(* ===== verification/WalRecord.v ===== *)
(** * WalRecord: segment headers and WAL records

    [pkg/wal/header.go] and [pkg/wal/record.go]: the 16-byte header at the
    front of a segment file, the client record ("WALC") and the log record
    ("WALL"), with their encoders, checksums and decoders.  An [io.ReadSeeker]
    is a [Reader]: the file's bytes, an offset, and the offset from which reads
    fail, if any.  The theorems are the round trips in both directions, the
    classification of torn tails, and detection of corrupted bytes. *)

From S2P Require Import Prelude Bytes Crc32c.

#[local] Open Scope Z_scope.
#[local] Open Scope list_scope.

(** ** Errors *)

Inductive wal_error : Type :=
| EOF
| ErrUnexpectedEOF
| ErrIO
| ErrInvalidSegmentMagic
| ErrUnsupportedSegmentVersion
| ErrInvalidSegmentHeaderLength
| ErrTruncatedSegmentHeader
| ErrUnversionedSegment
| ErrCorruptedRecord
| ErrChecksumMismatch
| ErrTruncatedRecord
| ErrNilRecord
| ErrStreamIDLength
| ErrNotExist
| ErrSys.

#[export] Instance wal_error_eq_dec : EqDecision wal_error.
Proof. solve_decision. Defined.

(** ** Readers *)

(** [rd_fault = Some f]: reading at or after offset [f] fails with an I/O
    error instead of returning data. *)
Record Reader : Type := mkReader {
  rd_data : bytes;
  rd_pos : nat;
  rd_fault : option nat;
}.

Definition rd_readable (r : Reader) : bytes :=
  drop (rd_pos r)
    (match rd_fault r with None => rd_data r | Some f => take f (rd_data r) end).

Definition rd_seek (r : Reader) (p : nat) : Reader :=
  mkReader (rd_data r) p (rd_fault r).

Definition rd_advance (r : Reader) (n : nat) : Reader := rd_seek r (rd_pos r + n).

(** A reader at the start of a file that reads without faults. *)
Definition reader_of (data : bytes) : Reader := mkReader data 0 None.

(** [io.ReadFull(r, buf)] for a buffer of [n] bytes: the bytes obtained and the
    error, [EOF] only when no byte was read. *)
Definition read_full (r : Reader) (n : Z) : Reader * bytes * option wal_error :=
  let av := rd_readable r in
  if n <=? Z.of_nat (length av) then
    (rd_advance r (Z.to_nat n), take (Z.to_nat n) av, None)
  else
    (rd_advance r (length av), av,
     Some (match rd_fault r with
           | Some _ => ErrIO
           | None => match av with [] => EOF | _ :: _ => ErrUnexpectedEOF end
           end)).

(** ** Segment header *)

Definition SegmentMagicBytes : bytes := go "OFWL".
Definition SegmentVersion : Z := 1.
Definition SegmentHeaderSize : Z := 16.
Definition ClientMagicBytes : bytes := go "WALC".
Definition LogMagicBytes : bytes := go "WALL".

Record SegmentHeader : Type := mkSegmentHeader {
  sh_Magic : bytes;
  sh_Version : Z;
  sh_HeaderLength : Z;
  sh_Reserved : bytes;
}.
(* ===== verification/WalSegment.v ===== *)
(** * WalSegment: segment files and the segment stores

    [pkg/wal/segment.go]: scanning a segment file with recovery of a torn tail,
    and the two stores built on it, the client's [ClientSegmentStore] and the
    witness's [LogSegmentStore].  The two Go types duplicate each other up to
    the record type, so the shared code is written once over the
    [SegmentFormat] interface of WalRecord.v and instantiated under the Go
    names.  A store's [*SegmentMeta] pointers are the [sm_ptr] of the metas:
    [st_activeMeta] names the meta that appends mutate in place.  Paths are
    entry names of the store's directory. *)

From S2P Require Import Prelude Bytes WalRecord FileSys.

#[local] Open Scope Z_scope.
#[local] Open Scope list_scope.

Definition DefaultMaxSegmentSize : Z := 64 * 1024 * 1024.

Record SegmentMeta : Type := mkSegmentMeta {
  sm_ptr : nat;
  sm_Path : bytes;
  sm_FirstSeq : Z;
  sm_LastSeq : Z;
  sm_Size : Z;
  sm_RecordCount : Z;
}.

Record ScanOptions : Type := mkScanOptions {
  so_AcceptUnversioned : bool;
  so_NoFsync : bool;
}.

(** [backupCorruptedSegment]: copy to ["<path>.<nanoseconds>.recover"]; failures
    are only logged. *)
Definition backupCorruptedSegment (w : World) (p : bytes) : World :=
  let recoverPath := p ++ go "." ++ fmt_pad 0 (w_now w) ++ go ".recover" in
  let '(w, data) := os_ReadFile w p in
  match data with
  | Err _ => w
  | Ok d => fst (os_WriteFile w recoverPath d)
  end.

(** ** Scanning a segment file *)

(** How the decoding loop of a scan ended. *)
Inductive scan_end : Type :=
| ScanEOF
| ScanTorn (e : wal_error)
| ScanFatal (e : wal_error)
| ScanFuel.

Definition torn_error (e : wal_error) : bool :=
  match e with
  | ErrTruncatedRecord | ErrChecksumMismatch | ErrCorruptedRecord => true
  | _ => false
  end.

Section generic.
Context {R : Type} `{SegmentFormat R}.

(** The [for] loop: records decoded so far, the offset after the last valid
    one, and why it stopped. *)
Fixpoint scan_loop (fuel : nat) (rd : Reader) (acc : list R) (off : Z)
    : list R * Z * scan_end :=
  match fuel with
  | O => (acc, off, ScanFuel)
  | S k =>
    let '(rd', res) := sf_decode rd in
    match res with
    | Ok r =>
      scan_loop k rd' (acc ++ [r]) (off + (sf_header + Z.of_nat (length (sf_payload r))))
    | Err EOF => (acc, off, ScanEOF)
    | Err e => (acc, off, if torn_error e then ScanTorn e else ScanFatal e)
    end
  end.

Definition scan_fuel (rd : Reader) : nat := S (length (rd_readable rd)).

Definition scan_meta (p : bytes) (recs : list R) (off : Z) : SegmentMeta :=
  mkSegmentMeta 0 p
    (match recs with r :: _ => sf_seq r | [] => 0 end)
    (match last recs with Some r => sf_seq r | None => 0 end)
    off (Z.of_nat (length recs)).

(** The deferred [errutil.CloseWithErr]: a close error surfaces only when
    nothing else failed. *)
Definition close_with_err {A} (w : World) (res : result wal_error A)
    : World * result wal_error A :=
  let '(w, c) := f_Close w in
  (w, match res, c with Ok _, Err e => Err e | _, _ => res end).

Definition ScanSegmentFile (w : World) (p : bytes) (opt : ScanOptions)
    : World * result wal_error (list R * SegmentMeta) :=
  let '(w, h) := os_Open w p in
  match h with
  | Err e => (w, Err e)
  | Ok rd =>
    let '(rd, hdr) := ReadSegmentHeader rd (so_AcceptUnversioned opt) in
    match hdr with
    | Err EOF => close_with_err w (Ok ([], mkSegmentMeta 0 p 0 0 0 0))
    | Err e => close_with_err w (Err e)
    | Ok (_, hdrOffset) =>
      let '(recs, off, fin) := scan_loop (scan_fuel rd) rd [] hdrOffset in
      match fin with
      | ScanEOF => close_with_err w (Ok (recs, scan_meta p recs off))
      | ScanTorn _ =>
        let w := backupCorruptedSegment w p in
        let '(w, t) := f_Truncate w p off in
        match t with
        | Err e => close_with_err w (Err e)
        | Ok _ =>
          let '(w, s) := f_Sync w p in
          match s with
          | Err e => close_with_err w (Err e)
          | Ok _ => close_with_err w (Ok (recs, scan_meta p recs off))
          end
        end
      | ScanFatal e => close_with_err w (Err e)
      | ScanFuel => close_with_err w (Err ErrIO)
      end
    end
  end.

(** ** Segment stores *)

Record SegmentStore : Type := mkSegmentStore {
  st_maxSegmentSize : Z;
  st_filePrefix : bytes;
  st_acceptUnversioned : bool;
  st_noFsync : bool;
  st_activeFile : option bytes;
  st_activeMeta : option nat;
  st_segments : list SegmentMeta;
  st_next : nat;
}.

Definition with_active (s : SegmentStore) (f : option bytes) (m : option nat) : SegmentStore :=
  mkSegmentStore (st_maxSegmentSize s) (st_filePrefix s) (st_acceptUnversioned s)
    (st_noFsync s) f m (st_segments s) (st_next s).

Definition with_segments (s : SegmentStore) (l : list SegmentMeta) : SegmentStore :=
  mkSegmentStore (st_maxSegmentSize s) (st_filePrefix s) (st_acceptUnversioned s)
    (st_noFsync s) (st_activeFile s) (st_activeMeta s) l (st_next s).

(** The meta behind [s.activeMeta]. *)
Definition active_meta (s : SegmentStore) : option SegmentMeta :=
  p ← st_activeMeta s;
  snd <$> list_find (fun m => sm_ptr m = p) (st_segments s).

(** In-place update of the meta behind a pointer. *)
Definition update_meta (p : nat) (f : SegmentMeta -> SegmentMeta) (l : list SegmentMeta)
    : list SegmentMeta :=
  (fun m => if decide (sm_ptr m = p) then f m else m) <$> l.

Definition is_wal_file (prefix : bytes) (ent : bytes * Entry) : bool :=
  match snd ent with
  | EDir => false
  | EFile _ => has_prefix (prefix ++ go "-") (fst ent) && has_suffix (go ".wal") (fst ent)
  end.

(** The scan of the directory's segment files in file-name order, the empty
    ones removed; [errs] counts failed removals. *)
Fixpoint open_scan (w : World) (opt : ScanOptions) (files : list bytes)
    (segs : list SegmentMeta) (recs : list R) (errs : nat)
    : World * result wal_error (list SegmentMeta * list R * nat) :=
  match files with
  | [] => (w, Ok (segs, recs, errs))
  | f :: files =>
    let '(w, r) := ScanSegmentFile w f opt in
    match r with
    | Err e => (w, Err e)
    | Ok (records, meta) =>
      if 0 <? sm_RecordCount meta then
        let meta := mkSegmentMeta (length segs) (sm_Path meta) (sm_FirstSeq meta)
                      (sm_LastSeq meta) (sm_Size meta) (sm_RecordCount meta) in
        open_scan w opt files (segs ++ [meta]) (recs ++ records) errs
      else
        let '(w, rm) := os_Remove w f in
        match rm with
        | Ok _ | Err ErrNotExist => open_scan w opt files segs recs errs
        | Err _ => open_scan w opt files segs recs (S errs)
        end
    end
  end.

Definition NewSegmentStore (dflt : bytes) (w : World) (filePrefix : bytes)
    (maxSegmentSize : Z) (opt : ScanOptions)
    : World * result wal_error (SegmentStore * list R) :=
  let maxSegmentSize := if maxSegmentSize <=? 0 then DefaultMaxSegmentSize else maxSegmentSize in
  let filePrefix := match filePrefix with [] => dflt | _ => filePrefix end in
  let '(w, mk) := sys_plain w in
  match mk with
  | Err e => (w, Err e)
  | Ok _ =>
    let '(w, ents) := os_ReadDir w in
    match ents with
    | Err e => (w, Err e)
    | Ok ents =>
      let walFiles := sort_strings (fst <$> filter (fun e => is_wal_file filePrefix e = true) ents) in
      let '(w, r) := open_scan w opt walFiles [] [] 0 in
      match r with
      | Err e => (w, Err e)
      | Ok (segs, recs, errs) =>
        if (0 <? errs)%nat then (w, Err ErrSys)
        else (w, Ok (mkSegmentStore maxSegmentSize filePrefix (so_AcceptUnversioned opt)
                       (so_NoFsync opt) None None segs (length segs), recs))
      end
    end
  end.

(** [fmt.Sprintf("%s-%019d.wal", prefix, firstSeq)]. *)
Definition segmentFilename (prefix : bytes) (firstSeq : Z) : bytes :=
  prefix ++ go "-" ++ fmt_pad 19 firstSeq ++ go ".wal".

(** Sync and close of the active file, both attempted. *)
Definition sync_close (w : World) (p : bytes) : World * result wal_error () :=
  let '(w, s) := f_Sync w p in
  let '(w, c) := f_Close w in
  (w, match s, c with Ok _, Ok _ => Ok () | _, _ => Err ErrSys end).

(Task goal): Take from the material above the lines running from the one with "other up to" through the one with "sm_ptr : nat;", and repeat them exactly, with nothing else.

(Response to the task):
    witness's [LogSegmentStore].  The two Go types duplicate each other up to
    the record type, so the shared code is written once over the
    [SegmentFormat] interface of WalRecord.v and instantiated under the Go
    names.  A store's [*SegmentMeta] pointers are the [sm_ptr] of the metas:
    [st_activeMeta] names the meta that appends mutate in place.  Paths are
    entry names of the store's directory. *)

From S2P Require Import Prelude Bytes WalRecord FileSys.

#[local] Open Scope Z_scope.
#[local] Open Scope list_scope.

Definition DefaultMaxSegmentSize : Z := 64 * 1024 * 1024.

Record SegmentMeta : Type := mkSegmentMeta {
  sm_ptr : nat;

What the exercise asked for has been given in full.